Check each line below for the word "reads". How many have it? Answer with the number only.

DATA RECORDS START

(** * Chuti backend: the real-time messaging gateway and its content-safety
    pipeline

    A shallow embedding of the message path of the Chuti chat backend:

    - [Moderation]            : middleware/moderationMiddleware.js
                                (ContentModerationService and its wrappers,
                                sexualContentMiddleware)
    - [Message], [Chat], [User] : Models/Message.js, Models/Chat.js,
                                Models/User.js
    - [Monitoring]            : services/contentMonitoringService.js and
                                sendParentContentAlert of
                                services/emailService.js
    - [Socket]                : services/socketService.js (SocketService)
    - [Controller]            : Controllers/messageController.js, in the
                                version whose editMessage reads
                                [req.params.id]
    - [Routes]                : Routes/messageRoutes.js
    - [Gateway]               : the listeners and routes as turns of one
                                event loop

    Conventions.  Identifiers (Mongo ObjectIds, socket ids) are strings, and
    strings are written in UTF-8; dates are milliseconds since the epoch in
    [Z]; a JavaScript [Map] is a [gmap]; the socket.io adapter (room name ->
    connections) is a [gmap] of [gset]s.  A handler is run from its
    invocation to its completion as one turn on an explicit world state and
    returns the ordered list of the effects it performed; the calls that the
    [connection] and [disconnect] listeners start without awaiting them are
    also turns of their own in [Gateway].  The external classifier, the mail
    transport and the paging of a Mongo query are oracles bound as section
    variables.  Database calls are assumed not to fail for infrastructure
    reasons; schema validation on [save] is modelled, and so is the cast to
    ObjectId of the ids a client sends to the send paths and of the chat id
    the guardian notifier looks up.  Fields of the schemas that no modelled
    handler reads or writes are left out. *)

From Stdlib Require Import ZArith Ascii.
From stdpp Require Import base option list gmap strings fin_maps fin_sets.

DATA RECORDS END

**ANSWER BOX**
2